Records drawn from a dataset
(* ===== verification/JsonObject.v ===== *)
(** * JSON objects as the program writes them

    The text of an object with a list of members, compact as [json.Marshal]
    writes it or indented as [json.MarshalIndent] does, and the lemmas that the
    parser of [Json] reads the members back. *)

From S2P Require Import Prelude GoStrings GoTime Json.

Open Scope Z_scope.

(** ** The text of an object *)

(** The key of a member with its colon. *)
Definition json_key (name : string) : string :=
  String quote name +:+ String quote ":".
Definition comma : string := ",".

(** A byte that stands for itself in a JSON string. *)
Definition plain_byte (a : ascii) : bool :=
  negb (byte_Z a =? 34) && negb (byte_Z a =? 92) && negb (byte_Z a <? 32).
Fixpoint plain (s : string) : bool :=
  match s with EmptyString => true | String a s' => plain_byte a && plain s' end.

(** The members of an object after the first one: key, text and value.  [pre]
    stands before each key and [sp] after its colon. *)
Fixpoint more_members (pre sp : string) (l : list (string * string * json)) : string :=
  match l with
  | [] => EmptyString
  | (k, t, _) :: l' => comma +:+ pre +:+ json_key k +:+ sp +:+ t +:+ more_members pre sp l'
  end.
Definition member_values (l : list (string * string * json)) : list (string * json) :=
  (λ '(k, _, v), (k, v)) <$> l.

(** An object with at least one member; [post] stands before the brace. *)
Definition object_text (pre sp post : string) (l : list (string * string * json)) : string :=
  match l with
  | [] => "{}"
  | (k, t, _) :: l' =>
      "{" +:+ pre +:+ json_key k +:+ sp +:+ t +:+ more_members pre sp l' +:+ post +:+ "}"
  end.

(** A text that is read as the value [v] where a member of an object ends: at a
    comma, a brace or a newline. *)
Definition value_text (t : string) (v : json) : Prop :=
  (∀ r, skip_ws (t +:+ r) = t +:+ r) ∧
  (∀ n d c r, byte_Z c = 44 ∨ byte_Z c = 125 ∨ byte_Z c = 10 →
     p_value (S n) d (t +:+ String c r) = Some (v, String c r)).
Definition member_ok (m : string * string * json) : Prop :=
  let '(k, t, v) := m in plain k = true ∧ value_text t v.

Definition white (w : string) : Prop := ∀ r, skip_ws (w +:+ r) = skip_ws r.

(** [post] starts with a byte that ends a value. *)
Definition closing (post : string) : Prop :=
  white post ∧ ∀ r, ∃ c r', post +:+ String "}" r = String c r' ∧ (byte_Z c = 125 ∨ byte_Z c = 10).

(** A string field tagged [omitempty]. *)
Definition opt_value (name v : string) : list (string * string * json) :=
  if bool_decide (v = EmptyString) then []
  else [(name, marshal_string v, JStr (enc_str v))].

(** ** Lemmas *)

Lemma scan_plain_str s r : plain s = true → scan_str (s +:+ String quote r) = Some (s, r).
Proof.
  induction s as [|a s IH]; [done|]. cbn [plain]. unfold plain_byte.
  rewrite !andb_true_iff, !negb_true_iff. intros [[[H1 H2] H3] Hs].
  rewrite app_cons_s, scan_plain by done. by rewrite IH.
Qed.

Lemma plain_app s t : plain (s +:+ t) = plain s && plain t.
Proof. induction s as [|a s IH]; [done|]. rewrite app_cons_s. simpl. by rewrite IH, andb_assoc. Qed.

Lemma all_bytes_plain s : all_bytes plain_byte s = plain s.
Proof. induction s as [|a s IH]; [done|]. cbn [all_bytes plain]. by rewrite IH. Qed.

Lemma all_digits_bytes p s : (∀ a, is_digit a = true → p a = true) → all_digits s = true → all_bytes p s = true.
Proof.
  intros Hp. induction s as [|a s IH]; [done|]. cbn [all_digits all_bytes].
  rewrite !andb_true_iff. intros [Ha Hs]. auto.
Qed.

Lemma trim_zeros_digits s : all_digits s = true → all_digits (trim_zeros s) = true.
Proof.
  destruct (trim_zeros_spec s) as [k Hk]. rewrite Hk at 1. rewrite all_digits_app.
  by rewrite andb_true_iff; intros [? _].
Qed.

(** The bytes of a time are digits and a few marks. *)
Lemma format_bytes p t : in_year_range t → (∀ a, is_digit a = true → p a = true) →
  p "-"%char = true → p ":"%char = true → p "T"%char = true → p "."%char = true → p "Z"%char = true →
  all_bytes p (formatRFC3339Nano t) = true.
Proof.
  intros Ht Hd H1 H2 H3 H4 H5. unfold formatRFC3339Nano.
  destruct (civil (t / day)) as [[y m] d] eqn:Ec.
  assert (Hy : 0 ≤ y ≤ 9999).
  { eapply civil_year_range; [|done]. unfold in_year_range, day, hour, minute, second in *. div_lia. }
  unfold appendInt.
  replace (y <? 0) with false by (symmetry; apply Z.ltb_ge; lia).
  replace (Z.abs y <? 10 ^ Z.of_nat 4) with true by (symmetry; apply Z.ltb_lt; lia).
  rewrite !all_bytes_app, !(all_digits_bytes p (digits _ _)) by (done || apply all_digits_digits).
  cbn [all_bytes]. rewrite H1, H2, H3, H5. unfold format_frac. case_match; [done|].
  rewrite all_bytes_app, (all_digits_bytes p (trim_zeros _)); [cbn; by rewrite H4|done|].
  apply trim_zeros_digits, all_digits_digits.
Qed.

Lemma digit_plain a : is_digit a = true → plain_byte a = true ∧ rune1 a = true.
Proof.
  unfold is_digit. rewrite andb_true_iff, !Z.leb_le. intros Ha.
  unfold plain_byte, rune1. rewrite !andb_true_iff, !negb_true_iff, !Z.eqb_neq, Z.ltb_ge, Z.ltb_lt. lia.
Qed.

Lemma plain_format t : in_year_range t → plain (formatRFC3339Nano t) = true.
Proof. intros Ht. rewrite <- all_bytes_plain. apply format_bytes; try done. intros a Ha. by apply digit_plain. Qed.

Lemma ascii_format t : in_year_range t → all_bytes rune1 (formatRFC3339Nano t) = true.
Proof. intros Ht. apply format_bytes; try done. intros a Ha. by apply digit_plain. Qed.

Lemma string_text s : value_text (marshal_string s) (JStr (enc_str s)).
Proof.
  unfold marshal_string. split; intros; rewrite !app_assoc_s, !app_cons_s; [done|].
  cbn [p_value]. change (byte_Z quote =? 34) with true. cbv iota.
  rewrite app_nil_l_s. by rewrite scan_enc_str.
Qed.

Lemma plain_text s : plain s = true →
  value_text (String quote s +:+ String quote EmptyString) (JStr s).
Proof.
  intros H. split; intros; rewrite !app_assoc_s, !app_cons_s; [done|].
  cbn [p_value]. change (byte_Z quote =? 34) with true. cbv iota.
  rewrite app_nil_l_s. by rewrite scan_plain_str.
Qed.

Lemma one_text : value_text "1" (JNum "1").
Proof.
  split; [done|]. intros n d c r Hc.
  assert (c = ","%char ∨ c = "}"%char ∨ c = "010"%char) as [-> | [-> | ->]]; [|reflexivity..].
  destruct Hc as [?|[?|?]]; [left|right; left|right; right]; by apply byte_Z_inj.
Qed.

Lemma white_nil : white EmptyString.
Proof. done. Qed.

Lemma closing_nil : closing EmptyString.
Proof. split; [done|]. intros r. exists "}"%char, r. split; [done|by left]. Qed.

Lemma white_key w k r : white w → skip_ws (w +:+ json_key k +:+ r) = json_key k +:+ r.
Proof. intros H. rewrite H. done. Qed.

Lemma white_text w t v r : white w → value_text t v → skip_ws (w +:+ t +:+ r) = t +:+ r.
Proof. intros H [Ht _]. by rewrite H. Qed.

(** ASCII texts are not changed on the way. *)
Lemma to_valid_ascii s : all_bytes rune1 s = true → to_valid s = s.
Proof.
  induction s as [|a s IH]; [done|]. cbn [all_bytes]. rewrite andb_true_iff. intros [Ha Hs].
  cbn [to_valid]. rewrite Ha. by rewrite IH.
Qed.

Lemma unquote_ascii s : all_bytes (λ a, plain_byte a && rune1 a) s = true → unquote s = Some s.
Proof.
  induction s as [|a s IH]; [done|]. cbn [all_bytes]. rewrite !andb_true_iff. intros [[Hp Ha] Hs].
  unfold plain_byte in Hp. rewrite !andb_true_iff, !negb_true_iff in Hp. destruct Hp as [[H1 H2] H3].
  cbn [unquote]. rewrite H2, H1, H3, Ha, IH by done. done.
Qed.

(** One member of a written object, up to what follows its value. *)
Lemma p_member_step n d sp k t v c r :
  white sp → member_ok (k, t, v) → byte_Z c = 44 ∨ byte_Z c = 125 ∨ byte_Z c = 10 →
  p_members (S (S n)) d (json_key k +:+ sp +:+ t +:+ String c r) =
  match skip_ws (String c r) with
  | String e r =>
      if byte_Z e =? 125 then Some ([(k, v)], r)
      else if byte_Z e =? 44
      then '(l, r) ← p_members (S n) d (skip_ws r); Some ((k, v) :: l, r)
      else None
  | EmptyString => None
  end.
Proof.
  intros Hsp (Hk & Hws & Ht) Hc. specialize (Ht n d c r Hc).
  remember (S n) as m eqn:Em. unfold json_key.
  rewrite !app_assoc_s, !app_cons_s, !app_nil_l_s.
  cbn [p_members]. change (byte_Z quote =? 34) with true. cbv iota.
  rewrite scan_plain_str by done. cbn [mbind option_bind].
  change (skip_ws (String ":" (sp +:+ t +:+ String c r))) with (String ":" (sp +:+ t +:+ String c r)).
  cbv iota. change (byte_Z ":"%char =? 58) with true. cbv iota.
  rewrite Hsp, Hws, Ht. done.
Qed.

Section Object.
Context (pre sp post : string) (Hpre : white pre) (Hsp : white sp) (Hpost : closing post).

Lemma p_members_text k t v l n d r :
  member_ok (k, t, v) → Forall member_ok l → (length l + 2 ≤ n)%nat →
  p_members n d (json_key k +:+ sp +:+ t +:+ more_members pre sp l +:+ post +:+ String "}" r) =
  Some ((k, v) :: member_values l, r).
Proof.
  revert k t v n. induction l as [|[[k' t'] v'] l IH]; intros k t v n Hm Hl Hn.
  all: destruct n as [|[|n]]; simpl in Hn; try lia; cbn [more_members].
  - rewrite app_nil_l_s. destruct Hpost as [Hw Hc]. destruct (Hc r) as (c & r' & E & Hcc).
    pose proof (Hw (String "}" r)) as Hs. rewrite E in Hs |- *.
    rewrite (p_member_step _ _ _ _ _ v) by (done || tauto). rewrite Hs. done.
  - unfold comma. rewrite !app_assoc_s, app_cons_s, app_nil_l_s.
    rewrite (p_member_step _ _ _ _ _ v) by (done || by left).
    change (skip_ws (String "," ?x)) with (String "," x). cbv iota.
    change (byte_Z "," =? 125) with false. change (byte_Z "," =? 44) with true. cbv iota.
    apply Forall_cons in Hl as [Hm' Hl]. rewrite white_key by done.
    rewrite (IH k' t' v') by (done || lia). done.
Qed.

Lemma length_more_members l : (length l ≤ String.length (more_members pre sp l))%nat.
Proof.
  induction l as [|[[k t] v] l IH]; [done|]. cbn [more_members length].
  rewrite !length_app_s. change (String.length comma) with 1%nat. lia.
Qed.

Lemma parse_object m l : Forall member_ok (m :: l) →
  parse_json (object_text pre sp post (m :: l)) = Some (JObj (member_values (m :: l))).
Proof.
  destruct m as [[k t] v]. intros [Hm Hl]%Forall_cons. cbn [object_text]. unfold parse_json.
  set (body := json_key k +:+ sp +:+ t +:+ more_members pre sp l +:+ post +:+ "}").
  change ("{" +:+ ?x) with (String "{" x).
  change (skip_ws (String "{" ?x)) with (String "{" x).
  assert (Hlen : (length l + 2 ≤ String.length (String "{" (pre +:+ body)))%nat).
  { unfold body. pose proof (length_more_members l). len_lia. }
  assert (Hp : p_members (String.length (String "{" (pre +:+ body))) 1 body =
               Some ((k, v) :: member_values l, EmptyString)).
  { unfold body. by apply p_members_text. }
  assert (Hb : ∃ b, body = String quote b) by (unfold body, json_key; eexists; by rewrite !app_cons_s).
  destruct Hb as [b Hb].
  remember (String.length (String "{" (pre +:+ body))) as n. cbn [p_value].
  change (byte_Z "{" =? 34) with false. change (byte_Z "{" =? 123) with true. cbv iota.
  change (max_depth <? 0 + 1) with false. cbv iota. change (0 + 1) with 1.
  assert (skip_ws (pre +:+ body) = body) as -> by (unfold body; by apply white_key).
  rewrite Hb in Hp |- *. change (byte_Z quote =? 125) with false. cbv iota.
  rewrite Hp. done.
Qed.

Lemma more_members_app l l' :
  more_members pre sp (l ++ l') = more_members pre sp l +:+ more_members pre sp l'.
Proof.
  induction l as [|[[k t] v] l IH]; [done|]. cbn [app more_members].
  by rewrite IH, !app_assoc_s.
Qed.

End Object.

Lemma marshal_time_Some t ts : marshal_time t = Some ts ↔
  in_year_range t ∧ ts = String quote (formatRFC3339Nano t) +:+ String quote EmptyString.
Proof.
  unfold marshal_time, in_year_range. destruct (andb _ _) eqn:E.
  - rewrite andb_true_iff, Z.leb_le, Z.ltb_lt in E. split; [by intros [= <-]|by intros [_ ->]].
  - split; [done|]. intros [H _]. rewrite andb_false_iff, Z.leb_gt, Z.ltb_ge in E. lia.
Qed.

Lemma dec_string_enc s : dec_string (JStr (enc_str s)) = Some (Some (to_valid s)).
Proof. cbn [dec_string]. by rewrite unquote_enc_str. Qed.

Lemma dec_time_format t : in_year_range t →
  dec_time (JStr (formatRFC3339Nano t)) = Some (Some t).
Proof. intros H. cbn [dec_time]. by rewrite parse_format. Qed.

(** The assignment of one member whose key is a field's name. *)
Lemma set_members_cons {R} fields k v l (r r' : R) :
  unquote k = Some k → set_field fields k v r = Some r' →
  set_members fields ((k, v) :: l) r = set_members fields l r'.
Proof. intros Hk Hf. cbn [set_members]. rewrite Hk. cbn [mbind option_bind]. by rewrite Hf. Qed.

WHAT TO WORK ON = Report every line of the entries that carries the word "EmptyString".

RESPONSE =
  match s with EmptyString => true | String a s' => plain_byte a && plain s' end.
  | [] => EmptyString
  if bool_decide (v = EmptyString) then []
  value_text (String quote s +:+ String quote EmptyString) (JStr s).
Lemma white_nil : white EmptyString.
Lemma closing_nil : closing EmptyString.
  | EmptyString => None
               Some ((k, v) :: member_values l, EmptyString)).
  in_year_range t ∧ ts = String quote (formatRFC3339Nano t) +:+ String quote EmptyString.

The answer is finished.